Do case
Por Tiago Viegas, Partner da The Hotel
Confesso que não era minha intenção começar a crónica (ou artigo, ou coluna, ou lá o que é – nunca sei) com a minha habitual comiseração. Mas a verdade é que o texto de hoje (ou do mês) corre sérios riscos de soar a velho. Quem sabe, até, a mofo. Já para não falar da sua enorme (um eufemismo para total) irrelevância. Pelo que talvez não fosse má ideia virar a página e continuar a ler a revista, sem se alongar muito mais com a sua leitura.
Feito o disclaimer – já que aqui estamos –, e uma vez que se está a aproximar a época dos prémios, festivais e outras cerimónias que tais, falemos então: não de uma dor, mas de uma moinha; não de um problema, mas de um aborrecimento; não de um drama, mas de uma chatice… enfim, imagino que já tenham percebido a ideia. Que é como quem diz, hoje gostaria de falar não de um anúncio (ou campanha, ou marca), mas antes do case. Conceptualmente falando.
O case, para os mais desatentos, é assim uma espécie de powerpoint em esteróides (normalmente apresentado em filme, com direito a narrador em inglês e tudo) que as agências usam para explicar todas as coisas extremamente inteligentes que estiveram por detrás da criação de um anúncio (ou campanha, ou marca), mas que, em bom rigor, não se percebem, especificamente, só de olhar para o dito (anúncio, campanha ou marca). Levemente aparentado com o case-study (de onde, de resto, recebe o nome), o case é, hoje, uma presença assídua – quase omnipresente, na verdade –, em qualquer festival de criatividade ou outro exercício autocongratulatório que se preze.
Fizemos um poster? É melhor apresentar num case. Gravámos um spot de rádio? Faça-se um case. Desenhámos um logótipo? Isto está mesmo a pedir um case. Aliás, o case é hoje tão importante nesta realidade paralela que são os umbigos das agências e dos marketeers, que já há empresas que se especializaram não em fazer anúncios (essas chamam-se agências), mas em cases para… pós-vender esses mesmos… anúncios? A outras empresas que também fazem… anúncios? Enfim, é complicado. Como a minha dieta, no fundo.
Mas, e que mal é que isto faz, perguntarão, por esta altura, os leitores mais atentos (todos os três que chegaram até aqui)? Pois que nenhum, diria eu. Tirando a parte de me aborrecer.

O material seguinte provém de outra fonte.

(** [update] and [delete] look the row up by its identifier; [update] is
    taken on texts that the database keeps as they are given. *)
Definition note_update (id : jsstring) (data : jsstring) : Async Note.t :=
  db_call (fun d =>
    match update_first (fun n => jsstring_eqb (Note.ID n) id)
            (fun n => Note.mk (Note.ID n) (Note.title n) data (Note.updatedOn n))
            (notes d) with
    | Some (n, ns) => inr (n, mkDB ns (webhookInfos d) (webhookEvents d) (serial d))
    | None => inl RecordNotFound
    end).

Definition note_findMany : Async (list Note.t) :=
  db_call (fun d => inr (notes d, d)).

Definition note_delete (id : jsstring) : Async Note.t :=
  db_call (fun d =>
    match delete_first (fun n => jsstring_eqb (Note.ID n) id) (notes d) with
    | Some (n, ns) => inr (n, mkDB ns (webhookInfos d) (webhookEvents d) (serial d))
    | None => inl RecordNotFound
    end).

(** *** [ctx.db.webhookInfo] *)

(** The rows that [include: { webhookEvents: true }] joins to a
    configuration.  The query asks for no order; the rows are taken in the
    order of the table, and no property below depends on that order. *)
Definition events_of (d : DB) (i : WebhookInfo.t) : list WebhookEvent.t :=
  filter (fun e => WebhookEvent.webhookInfoID e = WebhookInfo.ID i) (webhookEvents d).
(** * Jinn: message routing, AI invocation and scheduled delivery

    A shallow embedding of the orchestration logic of the WhatsApp
    assistant's server (the module-level state, [sendToAI], the file queue,
    the typing indicator and the [message_create] handler), followed by the
    properties established about it.

    JavaScript strings are sequences of UTF-16 code units; they are modelled
    as lists of code units so that [\s], [trim] and the regular expressions
    of the server see exactly the characters the engine sees. *)

From Stdlib Require Import String Ascii NArith ZArith Bool Arith Lia.
From Stdlib Require Import Sorted Permutation List.
Import ListNotations.

(** ** Strings *)

Definition char := N.
Definition str := list char.

(** A literal of the source, for ASCII text. *)
Fixpoint js (s : string) : str :=
  match s with
  | EmptyString => []
  | String a s' => N_of_ascii a :: js s'
  end.

Fixpoint str_eqb (a b : str) : bool :=
  match a, b with
  | [], [] => true
  | x :: a', y :: b' => (x =? y)%N && str_eqb a' b'
  | _, _ => false
  end.

(** WhiteSpace and LineTerminator code points: what [\s] matches and what
    [String.prototype.trim] removes. *)
Definition is_space (c : char) : bool :=
  ((9 <=? c) && (c <=? 13) || (c =? 32) || (c =? 0xa0) || (c =? 0x1680)
   || (0x2000 <=? c) && (c <=? 0x200a) || (c =? 0x2028) || (c =? 0x2029)
   || (c =? 0x202f) || (c =? 0x205f) || (c =? 0x3000) || (c =? 0xfeff))%N.

Definition is_digit (c : char) : bool := ((48 <=? c) && (c <=? 57))%N.

(** [\w] without the unicode flag: [A-Za-z0-9_]. *)
Definition is_word (c : char) : bool :=
  ((65 <=? c) && (c <=? 90) || (97 <=? c) && (c <=? 122) || is_digit c
   || (c =? 95))%N.

(** [.] matches everything but the four line terminators. *)
Definition is_dot (c : char) : bool :=
  negb ((c =? 10) || (c =? 13) || (c =? 0x2028) || (c =? 0x2029))%N.

Fixpoint trimStart (s : str) : str :=
  match s with
  | c :: s' => if is_space c then trimStart s' else s
  | [] => []
  end.

Definition trimEnd (s : str) : str := rev (trimStart (rev s)).

Definition trim (s : str) : str := trimEnd (trimStart s).

Fixpoint startsWith (s p : str) {struct p} : bool :=
  match p, s with
  | [], _ => true
  | a :: p', b :: s' => (a =? b)%N && startsWith s' p'
  | _ :: _, [] => false
  end.

Fixpoint includes (s p : str) : bool :=
  startsWith s p ||
  match s with
  | [] => false
  | _ :: s' => includes s' p
  end.

(** [s.substring(0, n)] *)
Definition substring0 (n : nat) (s : str) : str := firstn n s.

(** A JavaScript string is truthy when it is not empty. *)
Definition truthy (s : str) : bool :=
  match s with [] => false | _ => true end.

(** ** Regular expressions

    The backtracking matcher of the language specification, written with
    continuations as the specification does.  Only the constructs that occur
    in the server's patterns are present; none of the patterns has a
    capturing group under a quantifier, a back-reference or a look-around. *)

Module Regex.

Inductive regex : Type :=
| Eps
| Chr (p : char -> bool)
| Seq (r1 r2 : regex)
| Alt (r1 r2 : regex)
| Star (greedy : bool) (r : regex)
| Group (i : nat) (r : regex)
| Eos.

(** Captures, most recent first. *)
Definition caps := list (nat * str).
Definition answer := option (caps * str).
Definition cont := str -> caps -> answer.

Definition orElse (a : answer) (b : answer) : answer :=
  match a with Some x => Some x | None => b end.

(** The repetition of a matcher [mr]: each iteration has to consume input,
    so [length s] iterations are all there can be. *)
Fixpoint star_loop (mr : str -> caps -> cont -> answer) (greedy : bool)
  (k : cont) (n : nat) (s : str) (cs : caps) {struct n} : answer :=
  match n with
  | O => k s cs
  | S n' =>
      let more :=
        mr s cs (fun s' cs' =>
          if length s' <? length s then star_loop mr greedy k n' s' cs'
          else None) in
      if greedy then orElse more (k s cs) else orElse (k s cs) more
  end.

Fixpoint m (r : regex) (s : str) (cs : caps) (k : cont) {struct r} : answer :=
  match r with
  | Eps => k s cs
  | Chr p =>
      match s with
      | c :: s' => if p c then k s' cs else None
      | [] => None
      end
  | Seq r1 r2 => m r1 s cs (fun s' cs' => m r2 s' cs' k)
  | Alt r1 r2 => orElse (m r1 s cs k) (m r2 s cs k)
  | Star greedy r1 => star_loop (m r1) greedy k (length s) s cs
  | Group i r1 =>
      m r1 s cs (fun s' cs' =>
        k s' ((i, firstn (length s - length s') s) :: cs'))
  | Eos => match s with [] => k s cs | _ :: _ => None end
  end.

(** One attempt at the current position. *)
Definition match_here (r : regex) (s : str) : answer :=
  m r s [] (fun s' cs => Some (cs, s')).

Record found : Type := mkFound
  { index : nat; whole : str; groups : caps; rest : str }.

(** [RegExp.prototype.exec] without the global flag: the leftmost position
    at which the pattern matches. *)
Fixpoint exec_from (r : regex) (i : nat) (s : str) : option found :=
  match match_here r s with
  | Some (cs, s') =>
      Some (mkFound i (firstn (length s - length s') s) cs s')
  | None =>
      match s with
      | [] => None
      | _ :: t => exec_from r (S i) t
      end
  end.

Definition exec (r : regex) (s : str) : option found := exec_from r 0 s.

Fixpoint group (i : nat) (cs : caps) : option str :=
  match cs with
  | [] => None
  | (j, v) :: cs' => if Nat.eqb i j then Some v else group i cs'
  end.

(** [s.replace(r, rep)] for a pattern with the global flag; an empty match
    advances by one code unit. *)
Fixpoint replace_loop (fuel : nat) (r : regex) (rep : caps -> str) (s : str)
  : str :=
  match fuel with
  | O => s
  | S fuel' =>
      let step :=
        match s with
        | [] => []
        | c :: t => c :: replace_loop fuel' r rep t
        end in
      match match_here r s with
      | Some (cs, s') =>
          rep cs ++
          (if length s' <? length s then replace_loop fuel' r rep s' else step)
      | None => step
      end
  end.

Definition replaceAll (r : regex) (rep : caps -> str) (s : str) : str :=
  replace_loop (S (length s)) r rep s.

(** Pattern builders. *)
Definition chr (c : char) : regex := Chr (N.eqb c).

Fixpoint lit (cs : str) : regex :=
  match cs with
  | [] => Eps
  | c :: cs' => Seq (chr c) (lit cs')
  end.

(** Canonicalisation of the ignore-case flag, exact whenever one of the two
    characters compared is ASCII (all pattern characters are). *)
Definition canon (c : char) : char :=
  if ((97 <=? c) && (c <=? 122))%N then (c - 32)%N else c.

Definition ichr (c : char) : regex := Chr (fun x => (canon x =? canon c)%N).

Fixpoint ilit (cs : str) : regex :=
  match cs with
  | [] => Eps
  | c :: cs' => Seq (ichr c) (ilit cs')
  end.

Definition plus (greedy : bool) (r : regex) : regex := Seq r (Star greedy r).
Definition opt (r : regex) : regex := Alt r Eps.

Fixpoint alts (rs : list regex) : regex :=
  match rs with
  | [] => Chr (fun _ => false)
  | [r] => r
  | r :: rs' => Alt r (alts rs')
  end.

End Regex.

Import Regex.

Definition nl : str := [10%N].

(** [x?.[0] || fallback] and the like: an absent or empty string gives the
    fallback. *)
Definition orDefault (x : option str) (fallback : str) : str :=
  match x with
  | Some v => if truthy v then v else fallback
  | None => fallback
  end.

(** ** The AI adapter: [sendToAI] and the conversation history *)

Module AI.

Inductive role : Type := user | assistant.

Record entry : Type := mkEntry { role_of : role; content : str }.

Definition MAX_HISTORY : nat := 20.

(** [l.slice(-n)] for [n > 0] *)
Definition slice_last {A : Type} (n : nat) (l : list A) : list A :=
  skipn (length l - n) l.

(** What the [exec] callback receives: [error] (its message, when not
    null), [stdout] and [stderr]. *)
Record exec_result : Type := mkExec
  { error : option str; stdout : str; stderr : str }.

(** What the spawned process does first: it closes with its accumulated
    output, or the spawn itself fails. *)
Inductive spawn_event : Type :=
| Closed (output errorOutput : str)
| Failed (message : str).

Inductive settled : Type :=
| Resolved (response : str)
| Rejected (message : str).

Definition systemInstructions : str :=
  js "IMPORTANT: When asked to share, attach, or send a file, you MUST output the FULL absolute file path on a separate line in this exact format:" ++ nl ++
  js "[SEND_FILE:/full/path/to/file.ext]" ++ nl ++ nl ++
  js "For example:" ++ nl ++
  js "[SEND_FILE:/Users/basim/Desktop/image.png]" ++ nl ++ nl ++
  js "After outputting the file path, you can add a brief description. Do NOT just describe the file - you must include the [SEND_FILE:path] tag for the file to actually be sent." ++ nl ++ nl.

Definition roleLabel (r : role) : str :=
  match r with user => js "User" | assistant => js "Assistant" end.

Definition historyLines (h : list entry) : str :=
  flat_map (fun msg => roleLabel (role_of msg) ++ js ": " ++ content msg ++ nl) h.

(** The prompt built from the history that already holds the current
    message as its last entry. *)
Definition buildPrompt (h : list entry) (prompt : str) : str :=
  if 1 <? length h then
    systemInstructions ++ js "Previous conversation:" ++ nl ++
    historyLines (removelast h) ++ nl ++ js "Current message:" ++ nl ++ prompt
  else systemInstructions ++ prompt.

(** [[^\s\]]] *)
Definition urlChar (c : char) : bool := negb (is_space c || (c =? 93)%N).

(** [/https:\/\/[^\s\]]+/] *)
Definition urlRe : regex :=
  Seq (lit (js "https://")) (plus true (Chr urlChar)).

Definition authUrl (errText : str) : option str :=
  option_map whole (exec urlRe errText).

Definition hasAuthMarker (errText : str) : bool :=
  includes errText (js "authorize") || includes errText (js "login").

(** The body of the [exec] callback up to the history update. *)
Definition claudeResponse (r : exec_result) : str :=
  if truthy r.(stdout) && truthy (trim r.(stdout)) then trim r.(stdout)
  else if truthy r.(stderr) && hasAuthMarker r.(stderr) then
    js "Please authorize Claude first: " ++
    orDefault (authUrl r.(stderr)) (js "Check terminal for auth URL")
  else if truthy r.(stderr) && truthy (trim r.(stderr)) then
    js "Claude: " ++ trim r.(stderr)
  else match r.(error) with
       | Some message => js "Claude error: " ++ message
       | None => js "No response from Claude"
       end.

(** The body of the [close] handler of the spawned process. *)
Definition spawnResponse (provider output errorOutput : str) : str :=
  if truthy (trim output) then trim output
  else if hasAuthMarker errorOutput then
    js "Please authorize " ++ provider ++ js " first: " ++
    orDefault (authUrl errorOutput) (js "Check terminal for auth URL")
  else if truthy (trim errorOutput) then
    provider ++ js ": " ++ trim errorOutput
  else js "No response from " ++ provider.

Record ai_state : Type := mkState
  { currentAI : str; conversationHistory : list entry }.

(** The synchronous part of the Claude branch: push the user entry, build
    the prompt, trim the history. *)
Definition claudeBegin (prompt : str) (st : ai_state) : ai_state * str :=
  let h1 := st.(conversationHistory) ++ [mkEntry user prompt] in
  let fullPrompt := buildPrompt h1 prompt in
  let h2 := if MAX_HISTORY <? length h1 then slice_last MAX_HISTORY h1 else h1 in
  (mkState st.(currentAI) h2, fullPrompt).
(** ** The merge over the loaded store *)

Lemma start_mapping_entries (existing_map : store) :
  store_wf existing_map ->
  start_mapping existing_map
  = map (fun e => (fst e, coerce_fields (snd e))) existing_map.
Proof.
  unfold start_mapping, store_wf.
  assert (H : forall (entries done : store),
             ForallOrdPairs (fun a b => py_eq (fst a) (fst b) = false)
                            (done ++ entries) ->
             fold_left
               (fun mapping entry =>
                  let '(url, meta) := entry in
                  store_set mapping url
                    {| jtitle := json_or_none (jtitle meta);
                       jimage := json_or_none (jimage meta) |})
               entries (map (fun e => (fst e, coerce_fields (snd e))) done)
             = map (fun e => (fst e, coerce_fields (snd e))) (done ++ entries)).
  { induction entries as [|[k v] entries IH]; intros done Hwf; simpl.
    - rewrite app_nil_r. reflexivity.
    - rewrite store_set_fresh.
      + replace (done ++ (k, v) :: entries) with ((done ++ [(k, v)]) ++ entries)
          by (rewrite <- app_assoc; reflexivity).
        rewrite <- IH.
        * rewrite map_app. reflexivity.
        * rewrite <- app_assoc. exact Hwf.
      + rewrite Forall_map. simpl.
        clear IH. induction done as [|a done IHd]; [constructor|].
        simpl in Hwf. inversion Hwf as [|? ? Ha Hd]; subst.
        constructor; [|apply IHd; assumption].
        rewrite Forall_forall in Ha. apply (Ha (k, v)).
        apply in_or_app. right. left; reflexivity. }
  intros Hwf. apply (H existing_map []). exact Hwf.
Qed.

Lemma overlay_cons (mapping : store) (r : FetchResult) (rest : list FetchResult) :
  overlay mapping (r :: rest)
  = overlay (if negb (truthy (fetched_url r)) then mapping
             else store_set mapping (JStr (fetched_url r)) (fields_of_result r))
            rest.
Proof. reflexivity. Qed.
(** Lower-casing of one byte of the ASCII range. *)
Definition lowerAscii (c : ascii) : ascii :=
  let n := nat_of_ascii c in
  if (65 <=? n)%nat && (n <=? 90)%nat then ascii_of_nat (n + 32) else c.

(** [strings.ToLower] restricted to ASCII input; the resolver below is
    stated for an arbitrary lower-casing function and instantiated with
    this one for the concrete examples. *)
Fixpoint ToLowerASCII (s : string) : string :=
  match s with
  | EmptyString => EmptyString
  | String c s' => String (lowerAscii c) (ToLowerASCII s')
  end.

(** [fmt.Sprintf("%d", n)]. *)
Definition Itoa (n : Z) : string := NilZero.string_of_int (Z.to_int n).

End GoStrings.

(** Go's [error] values, as far as the code builds and inspects them:
    the client's [HTTPError], plain messages, and [fmt.Errorf] with a
    wrapped cause ([%w]). *)
Module GoErrors.

Inductive error : Type :=
| HTTPError (StatusCode : Z) (Body : string)
| errorString (msg : string)
| wrapError (msg : string) (cause : error).

(** [err.Error()]; a wrapping message is followed by ": " and the cause. *)
Fixpoint Error (e : error) : string :=
  match e with
  | HTTPError code body => "HTTP " +:+ GoStrings.Itoa code +:+ ": " +:+ body
  | errorString msg => msg
  | wrapError msg cause => msg +:+ ": " +:+ Error cause
  end.

(** [errors.As(err, &httpErr)]: the first [HTTPError] of the chain. *)
Fixpoint AsHTTPError (e : error) : option Z :=
  match e with
  | HTTPError code _ => Some code
  | errorString _ => None
  | wrapError _ cause => AsHTTPError cause
  end.

(** [http.StatusNotFound]. *)
Definition StatusNotFound : Z := 404.

End GoErrors.

(** Go's [int] on the 64-bit platforms the program is built for. *)
Module GoInt.

Definition MaxInt : Z := 2 ^ 63 - 1.

(** The value of an [int] expression whose mathematical value is [z]. *)
Definition wrapInt (z : Z) : Z := (z + 2 ^ 63) mod 2 ^ 64 - 2 ^ 63.

End GoInt.

(* ================================================================== *)
(** * internal/config *)
(* ================================================================== *)

Module Config.
Import GoStrings GoErrors.

(** ** models.go *)

Module OperationConfig.
Record t := {
  Action : string;
  LdapUsername : string;
  OrganizationID : string;
  RemoteURL : string;
  ExtraRoles : list string;
  BaseRoles : list string;
  RepositoryName : string;
  PrivilegeName : string;
  RoleName : string;
  PackageManager : string;
  Shared : bool;
  AppID : string
}.
End OperationConfig.

Module RepositoryRequest.
Record t := {
  OrganizationName : string;
  LdapUsername : string;
  PackageManager : string;
  Shared : bool;
  AppID : string
}.
End RepositoryRequest.

Module FailedRequest.
Record t := {
  Request : RepositoryRequest.t;
  Reason : string
}.
End FailedRequest.
(** Modelled from the spec: [rank(query, rows, limit)] of [core], missing
    here: "rows scoring zero are excluded", "ties in score are broken by
    original row order (stable sort)", the result has at most [limit]
    entries and "[limit] <= 0 yields an empty result". *)
Definition rank (query : str) (rows : list (dict str)) (limit : Z) : list ranked :=
  firstn (Z.to_nat limit)
    (sort_by_score
       (filter (fun r => negb (Qeq_bool (relevance r) 0))
               (score_rows query rows 0 rows))).

End Ranker.

(** ** A small installation *)

(** Objects, builtins and project functions simple enough to run the script
    on concrete command lines.  The builtins are those of Python on ASCII
    and Latin-1 text; the objects are strings and lists of rows. *)
Inductive sample_obj :=
| Text (s : str)
| Table (rows : list (dict str)).

(** [upper] on ASCII and Latin-1 text: the sharp s becomes "SS", the micro
    sign and the y with diaeresis leave Latin-1. *)
Definition upper_chars (c : char) : str :=
  if (97 <=? c)%N && (c <=? 122)%N then [(c - 32)%N]
  else if (c =? 223)%N then [83%N; 83%N]
  else if (c =? 181)%N then [924%N]
  else if (c =? 255)%N then [376%N]
  else if (224 <=? c)%N && (c <=? 254)%N && negb (c =? 247)%N then [(c - 32)%N]
  else [c].

Definition is_space (c : char) : bool :=
  (c =? 32)%N || ((9 <=? c)%N && (c <=? 13)%N).

Definition is_digit (c : char) : bool := (48 <=? c)%N && (c <=? 57)%N.

(** Decimal digits, single underscores allowed between them. *)
Fixpoint grouped_digits (acc : Z) (after_digit : bool) (s : str) : option Z :=
  match s with
  | [] => if after_digit then Some acc else None
  | c :: s' =>
      if is_digit c then grouped_digits (10 * acc + Z.of_N (c - 48)) true s'
      else if (c =? 95)%N && after_digit then grouped_digits acc false s'
      else None
  end.

Fixpoint drop_spaces (s : str) : str :=
  match s with
  | c :: s' => if is_space c then drop_spaces s' else s
  | [] => []
  end.

(** [int] on an ASCII literal: spaces around it, an optional sign, decimal
    digits with single underscores between them. *)
Definition signed_value (s : str) : option Z :=
  match rev (drop_spaces (rev (drop_spaces s))) with
  | 45%N :: digits => option_map Z.opp (grouped_digits 0 false digits)
  | 43%N :: digits => grouped_digits 0 false digits
  | digits => grouped_digits 0 false digits
  end.

#[export] Instance sample_python : Python := {|
  pyobj := sample_obj;
  py_str := fun o => match o with Text s => s | Table _ => lit "[...]" end;
  py_truthy := fun o =>
    match o with Text (_ :: _) => true | Table (_ :: _) => true | _ => false end;
  py_rows := fun o =>
    match o with
    | Table rows => Some (map (map (fun kv => (fst kv, Text (snd kv)))) rows)
    | Text [] => Some []
    | Text _ => None
    end;
  str_upper := flat_map upper_chars;
  py_int := signed_value;
  json_dumps := fun _ => Some (lit "{...}");
  path := list str;
  path_resolve := fun s => [lit "/abs"; s];
  path_cwd := [lit "/work"];
  path_join := fun p s => p ++ [s];
  path_str := join (lit "/")
|}.
(** Line 28 adds [change] itself when that is at most [MAX_TURN_RATE] in
    absolute value, and [MAX_TURN_RATE] with the sign of [change]
    otherwise. *)
Lemma heading_step_cases (c : Q) :
  (c < -3 /\ heading_step c == -3) \/
  (-3 <= c /\ c <= 3 /\ heading_step c == c) \/
  (3 < c /\ heading_step c == 3).
Proof.
  unfold heading_step, MAX_TURN_RATE.
  destruct (sign_cases c) as [[Hc ->] | [[Hc ->] | [Hc ->]]].
  - right. left. repeat split; lra.
  - pose proof (Qabs_pos c ltac:(lra)) as Ha.
    destruct (min_spec 3 (Qabs c)) as [[Hm ->] | [Hm ->]].
    + right. left. repeat split; lra.
    + destruct (Qlt_le_dec 3 c).
      * right. right. split; lra.
      * right. left. repeat split; lra.
  - pose proof (Qabs_neg c ltac:(lra)) as Ha.
    destruct (min_spec 3 (Qabs c)) as [[Hm ->] | [Hm ->]].
    + right. left. repeat split; lra.
    + destruct (Qlt_le_dec c (-3)).
      * left. split; lra.
      * right. left. repeat split; lra.
Qed.

(** X3: line 28 is a clamp: the amount added to the heading is the
    computed difference limited to [[-MAX_TURN_RATE, MAX_TURN_RATE]]. *)
Theorem heading_step_is_clamp (c : Q) :
  heading_step c == Qmax (- MAX_TURN_RATE) (Qmin MAX_TURN_RATE c).
Proof.
  unfold MAX_TURN_RATE.
  destruct (heading_step_cases c) as [[Hc ->] | [(Hlo & Hhi & ->) | [Hc ->]]].
  - rewrite (Q.min_r 3 c) by lra. rewrite Q.max_l by lra. reflexivity.
  - rewrite (Q.min_r 3 c) by lra. rewrite Q.max_r by lra. reflexivity.
  - rewrite (Q.min_l 3 c) by lra. rewrite Q.max_r by lra. reflexivity.
Qed.

End SteeringArithmetic.


(** ** How the loop stops (lines 17-18, 22, 36-37) *)

Section StopFacts.

Variable geod : Geodesic.
Variables end_lat end_lon end_heading step_distance_ : Q.

Let loop := segment_loop geod end_lat end_lon end_heading step_distance_.

(** The log the loop appends records how it stopped. *)
Lemma segment_loop_stops fuel :
  forall lats lons heading log,
  exists lg,
    snd (loop fuel lats lons heading log) = log ++ lg /\
    stops_chain end_heading step_distance_ fuel lg.
Proof.
  induction fuel as [| fuel IH]; intros lats lons heading log.
  - exists []. rewrite app_nil_r. split; reflexivity.
  - unfold loop. rewrite segment_loop_S.
    destruct (close_enough (next_heading geod end_lat end_lon lats lons heading)
                           end_heading) eqn:E.
    + eexists [_]. split; [reflexivity |].
      cbn. rewrite E. repeat split.
    + match goal with
      | |- context [segment_loop _ _ _ _ _ _ ?la ?lo ?h ?lg] =>
          destruct (IH la lo h lg) as (lg' & Heq & Hst)
      end.
      unfold loop in Heq. rewrite Heq.
      eexists (_ :: lg'). rewrite <- app_assoc. split; [reflexivity |].
      cbn. rewrite E. repeat split. exact Hst.
Qed.

End StopFacts.

Section StopChainFacts.

Variables end_heading dist : Q.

Não pelo case em si – esse é o que é, e faz parte dos dias em que vivemos até deixar de fazer, tal como o threads ou a bitcoin (por acaso esta deve ter vindo para ficar, mas pronto); mas, antes, pelas consequências que, muitas vezes, acaba por ter na exigência de agências e clientes quanto à compreensão das peças de comunicação per se.
Não se percebe? Não faz mal, o case depois explica.
Ora o problema – vá, o aborrecimento – é que um anúncio (ou campanha, ou marca) que não se percebe é mais ou menos, vá, como dizê-lo – ah, já sei: inútil.
E como, só para chatear, os consumidores não têm por hábito andar a ler cases de campanhas e anúncios que vêem na televisão, tenho receio que a coisa não ande famosa em termos de utilidade no que diz respeito à grande maioria das campanhas que a indústria anda para aí a adorar para cima e para baixo…
Mas eu estou velho, gasto e cansado e quase tudo me aborrece, sendo sincero. E a verdade é que o mercado nunca foi parco em anúncios, campanhas e marcas que não se percebem bem. Aliás, nem bem, nem mal. E algumas delas (e bem mais do que gostaria) serão, provavelmente, da minha autoria. Já que estamos a falar sobre o assunto.
Dito isso, quem ganha a vida a ter ideias (seja do lado da agência, seja do lado do cliente) sabe que a incompreensão, a inutilidade e a irrelevância são ossos do ofício – acontece aos melhores. E aos piores. E a todos os outros, no fundo.
A questão que se coloca, chegados então ao fim da página, é o que fazer quando isso acontece.
Se uma crónica (ou artigo, ou coluna, ou lá o que é) sobre o tema.
Ou se um case sobre o assunto.
Aqui entre nós, não tenho a certeza de qual será mais inútil.